+++ Entries supplied

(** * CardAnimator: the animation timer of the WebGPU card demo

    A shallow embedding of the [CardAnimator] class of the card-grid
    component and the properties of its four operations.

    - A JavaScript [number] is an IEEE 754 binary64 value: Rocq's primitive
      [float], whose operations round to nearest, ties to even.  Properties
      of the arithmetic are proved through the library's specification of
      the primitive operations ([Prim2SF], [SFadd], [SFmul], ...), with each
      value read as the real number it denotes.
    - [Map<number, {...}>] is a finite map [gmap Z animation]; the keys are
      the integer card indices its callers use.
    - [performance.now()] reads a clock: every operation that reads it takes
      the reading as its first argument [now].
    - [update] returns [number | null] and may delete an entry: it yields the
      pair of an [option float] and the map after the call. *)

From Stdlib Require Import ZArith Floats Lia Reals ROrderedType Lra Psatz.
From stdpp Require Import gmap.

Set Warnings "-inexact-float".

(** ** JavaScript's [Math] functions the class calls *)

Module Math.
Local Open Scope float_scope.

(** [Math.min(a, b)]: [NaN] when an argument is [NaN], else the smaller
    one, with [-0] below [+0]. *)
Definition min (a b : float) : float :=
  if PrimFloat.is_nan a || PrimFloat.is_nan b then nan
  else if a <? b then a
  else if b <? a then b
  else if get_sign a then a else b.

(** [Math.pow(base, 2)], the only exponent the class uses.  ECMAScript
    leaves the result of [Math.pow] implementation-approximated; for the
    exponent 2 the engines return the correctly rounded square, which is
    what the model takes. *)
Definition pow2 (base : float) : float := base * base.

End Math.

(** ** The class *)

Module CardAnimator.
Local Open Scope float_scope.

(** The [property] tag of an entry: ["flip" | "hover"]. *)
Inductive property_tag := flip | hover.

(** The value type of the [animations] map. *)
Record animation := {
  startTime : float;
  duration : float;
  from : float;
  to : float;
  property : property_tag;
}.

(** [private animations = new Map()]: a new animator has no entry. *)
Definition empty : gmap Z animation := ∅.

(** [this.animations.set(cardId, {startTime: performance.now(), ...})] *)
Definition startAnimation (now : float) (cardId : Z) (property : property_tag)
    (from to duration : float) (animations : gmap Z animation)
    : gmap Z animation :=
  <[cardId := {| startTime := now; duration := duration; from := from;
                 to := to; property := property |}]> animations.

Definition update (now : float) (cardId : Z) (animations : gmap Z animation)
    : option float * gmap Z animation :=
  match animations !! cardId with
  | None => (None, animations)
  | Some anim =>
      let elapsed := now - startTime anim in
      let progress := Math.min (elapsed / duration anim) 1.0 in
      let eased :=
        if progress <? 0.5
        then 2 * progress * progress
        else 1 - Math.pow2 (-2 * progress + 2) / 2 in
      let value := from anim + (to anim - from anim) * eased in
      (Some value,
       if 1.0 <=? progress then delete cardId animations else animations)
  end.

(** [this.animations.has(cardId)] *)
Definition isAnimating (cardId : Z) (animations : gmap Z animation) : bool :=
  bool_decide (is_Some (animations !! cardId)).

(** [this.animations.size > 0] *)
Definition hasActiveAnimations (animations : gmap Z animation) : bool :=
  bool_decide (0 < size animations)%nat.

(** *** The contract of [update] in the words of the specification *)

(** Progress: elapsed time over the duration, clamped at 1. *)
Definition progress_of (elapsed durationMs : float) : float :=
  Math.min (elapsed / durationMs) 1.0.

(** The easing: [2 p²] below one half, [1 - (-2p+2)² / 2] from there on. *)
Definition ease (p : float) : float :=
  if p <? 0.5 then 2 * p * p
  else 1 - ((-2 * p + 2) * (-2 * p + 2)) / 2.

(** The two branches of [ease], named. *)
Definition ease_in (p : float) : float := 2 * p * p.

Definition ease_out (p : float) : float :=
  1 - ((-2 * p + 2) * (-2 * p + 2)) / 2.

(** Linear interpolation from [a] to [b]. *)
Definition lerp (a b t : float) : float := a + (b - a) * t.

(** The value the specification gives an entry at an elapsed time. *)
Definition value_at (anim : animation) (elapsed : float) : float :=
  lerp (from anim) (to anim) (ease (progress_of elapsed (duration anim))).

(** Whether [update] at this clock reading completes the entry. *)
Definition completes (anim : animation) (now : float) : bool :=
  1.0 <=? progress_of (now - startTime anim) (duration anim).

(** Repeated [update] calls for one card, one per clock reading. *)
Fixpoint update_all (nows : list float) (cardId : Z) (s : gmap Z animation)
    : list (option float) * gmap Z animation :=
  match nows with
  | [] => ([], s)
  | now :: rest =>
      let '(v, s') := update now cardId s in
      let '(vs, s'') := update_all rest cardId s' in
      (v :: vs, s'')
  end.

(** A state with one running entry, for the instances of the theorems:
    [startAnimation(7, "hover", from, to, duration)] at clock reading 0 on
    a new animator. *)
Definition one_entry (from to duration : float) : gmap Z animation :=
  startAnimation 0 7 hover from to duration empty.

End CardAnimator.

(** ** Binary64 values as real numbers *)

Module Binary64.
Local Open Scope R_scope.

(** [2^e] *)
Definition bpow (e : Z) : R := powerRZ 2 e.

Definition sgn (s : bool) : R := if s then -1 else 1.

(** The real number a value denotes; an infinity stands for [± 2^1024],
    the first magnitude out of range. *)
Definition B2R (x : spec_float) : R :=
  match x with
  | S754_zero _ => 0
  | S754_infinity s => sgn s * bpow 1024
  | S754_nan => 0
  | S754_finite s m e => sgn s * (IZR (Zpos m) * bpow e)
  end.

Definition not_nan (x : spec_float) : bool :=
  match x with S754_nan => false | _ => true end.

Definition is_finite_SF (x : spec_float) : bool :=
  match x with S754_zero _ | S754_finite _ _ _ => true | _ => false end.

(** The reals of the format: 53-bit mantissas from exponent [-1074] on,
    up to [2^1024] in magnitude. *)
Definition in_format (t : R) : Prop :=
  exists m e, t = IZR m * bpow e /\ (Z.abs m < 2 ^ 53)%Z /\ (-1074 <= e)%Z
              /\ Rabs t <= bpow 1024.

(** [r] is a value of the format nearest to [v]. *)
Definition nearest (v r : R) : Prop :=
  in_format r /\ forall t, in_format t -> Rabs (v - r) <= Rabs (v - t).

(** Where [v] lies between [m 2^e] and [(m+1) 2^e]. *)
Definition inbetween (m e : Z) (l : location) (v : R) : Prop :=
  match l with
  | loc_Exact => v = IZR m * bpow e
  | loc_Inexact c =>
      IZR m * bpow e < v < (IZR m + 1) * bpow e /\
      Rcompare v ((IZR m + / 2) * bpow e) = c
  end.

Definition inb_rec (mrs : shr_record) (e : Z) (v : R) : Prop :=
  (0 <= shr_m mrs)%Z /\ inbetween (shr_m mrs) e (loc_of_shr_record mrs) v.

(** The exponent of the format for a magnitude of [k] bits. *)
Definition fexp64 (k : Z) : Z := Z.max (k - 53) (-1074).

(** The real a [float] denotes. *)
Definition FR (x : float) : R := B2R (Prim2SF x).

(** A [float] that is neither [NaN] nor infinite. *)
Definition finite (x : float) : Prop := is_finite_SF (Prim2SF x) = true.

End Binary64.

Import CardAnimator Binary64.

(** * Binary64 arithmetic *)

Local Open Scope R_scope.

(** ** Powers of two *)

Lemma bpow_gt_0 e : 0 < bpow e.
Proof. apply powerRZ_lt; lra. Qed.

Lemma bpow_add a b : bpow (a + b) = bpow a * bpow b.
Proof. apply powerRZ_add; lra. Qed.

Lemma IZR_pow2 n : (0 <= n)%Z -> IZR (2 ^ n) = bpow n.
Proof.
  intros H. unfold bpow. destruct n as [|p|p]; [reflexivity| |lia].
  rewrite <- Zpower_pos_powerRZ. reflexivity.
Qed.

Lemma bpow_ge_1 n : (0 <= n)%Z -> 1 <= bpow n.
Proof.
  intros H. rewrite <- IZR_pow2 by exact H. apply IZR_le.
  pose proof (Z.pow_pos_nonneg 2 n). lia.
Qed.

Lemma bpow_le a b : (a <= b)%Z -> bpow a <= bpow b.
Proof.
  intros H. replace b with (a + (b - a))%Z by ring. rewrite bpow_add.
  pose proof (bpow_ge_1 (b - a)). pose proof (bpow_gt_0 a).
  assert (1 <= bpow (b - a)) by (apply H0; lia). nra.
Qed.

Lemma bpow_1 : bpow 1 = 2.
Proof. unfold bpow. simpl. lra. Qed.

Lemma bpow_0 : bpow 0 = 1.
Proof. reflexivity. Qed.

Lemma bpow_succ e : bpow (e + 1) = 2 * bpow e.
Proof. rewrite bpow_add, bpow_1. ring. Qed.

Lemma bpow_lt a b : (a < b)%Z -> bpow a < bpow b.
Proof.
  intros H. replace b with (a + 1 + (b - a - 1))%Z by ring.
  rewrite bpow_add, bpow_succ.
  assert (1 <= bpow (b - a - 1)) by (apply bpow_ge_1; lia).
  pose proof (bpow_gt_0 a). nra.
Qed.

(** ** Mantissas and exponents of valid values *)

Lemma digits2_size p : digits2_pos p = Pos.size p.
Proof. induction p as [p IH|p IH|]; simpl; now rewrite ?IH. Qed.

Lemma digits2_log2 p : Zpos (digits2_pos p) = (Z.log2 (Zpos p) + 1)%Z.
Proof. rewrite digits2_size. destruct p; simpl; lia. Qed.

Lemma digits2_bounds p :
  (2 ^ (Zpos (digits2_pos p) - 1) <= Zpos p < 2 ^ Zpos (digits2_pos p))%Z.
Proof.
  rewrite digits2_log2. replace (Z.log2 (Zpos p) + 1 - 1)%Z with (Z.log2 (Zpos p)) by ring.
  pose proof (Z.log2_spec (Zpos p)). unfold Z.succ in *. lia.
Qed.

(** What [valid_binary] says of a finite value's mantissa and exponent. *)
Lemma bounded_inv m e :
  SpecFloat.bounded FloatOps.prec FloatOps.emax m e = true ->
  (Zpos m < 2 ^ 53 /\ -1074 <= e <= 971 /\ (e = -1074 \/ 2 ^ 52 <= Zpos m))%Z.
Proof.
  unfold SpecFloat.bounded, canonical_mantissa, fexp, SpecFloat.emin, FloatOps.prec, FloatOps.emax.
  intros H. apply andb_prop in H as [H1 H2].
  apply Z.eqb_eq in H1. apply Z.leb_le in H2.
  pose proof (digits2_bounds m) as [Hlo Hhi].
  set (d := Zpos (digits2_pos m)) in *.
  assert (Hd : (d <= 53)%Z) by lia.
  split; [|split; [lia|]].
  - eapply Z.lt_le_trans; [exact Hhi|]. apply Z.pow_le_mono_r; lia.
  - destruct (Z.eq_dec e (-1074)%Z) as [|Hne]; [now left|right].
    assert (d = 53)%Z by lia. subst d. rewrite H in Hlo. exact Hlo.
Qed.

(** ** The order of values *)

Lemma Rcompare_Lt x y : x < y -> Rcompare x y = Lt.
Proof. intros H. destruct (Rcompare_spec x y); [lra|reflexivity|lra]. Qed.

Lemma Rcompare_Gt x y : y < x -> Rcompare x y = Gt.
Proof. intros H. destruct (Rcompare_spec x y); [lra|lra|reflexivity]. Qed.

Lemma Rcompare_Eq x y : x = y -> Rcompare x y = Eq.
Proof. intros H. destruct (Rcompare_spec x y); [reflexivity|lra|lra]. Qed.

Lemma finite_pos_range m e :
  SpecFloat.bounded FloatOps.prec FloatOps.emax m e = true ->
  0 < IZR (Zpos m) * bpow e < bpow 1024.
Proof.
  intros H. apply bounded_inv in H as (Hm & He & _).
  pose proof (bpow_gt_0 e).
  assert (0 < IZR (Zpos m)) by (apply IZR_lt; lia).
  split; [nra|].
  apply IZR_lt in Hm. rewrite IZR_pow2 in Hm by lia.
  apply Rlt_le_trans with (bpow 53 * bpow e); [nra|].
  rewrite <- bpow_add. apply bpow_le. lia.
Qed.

++++++

## Action item
At the line containing "y); [reflexivity|lra|lra]. Qed.", start copying. Continue exactly through the final line of the entries above and stop there.

## Exercise answer
Proof. intros H. destruct (Rcompare_spec x y); [reflexivity|lra|lra]. Qed.

Lemma finite_pos_range m e :
  SpecFloat.bounded FloatOps.prec FloatOps.emax m e = true ->
  0 < IZR (Zpos m) * bpow e < bpow 1024.
Proof.
  intros H. apply bounded_inv in H as (Hm & He & _).
  pose proof (bpow_gt_0 e).
  assert (0 < IZR (Zpos m)) by (apply IZR_lt; lia).
  split; [nra|].
  apply IZR_lt in Hm. rewrite IZR_pow2 in Hm by lia.
  apply Rlt_le_trans with (bpow 53 * bpow e); [nra|].
  rewrite <- bpow_add. apply bpow_le. lia.
Qed.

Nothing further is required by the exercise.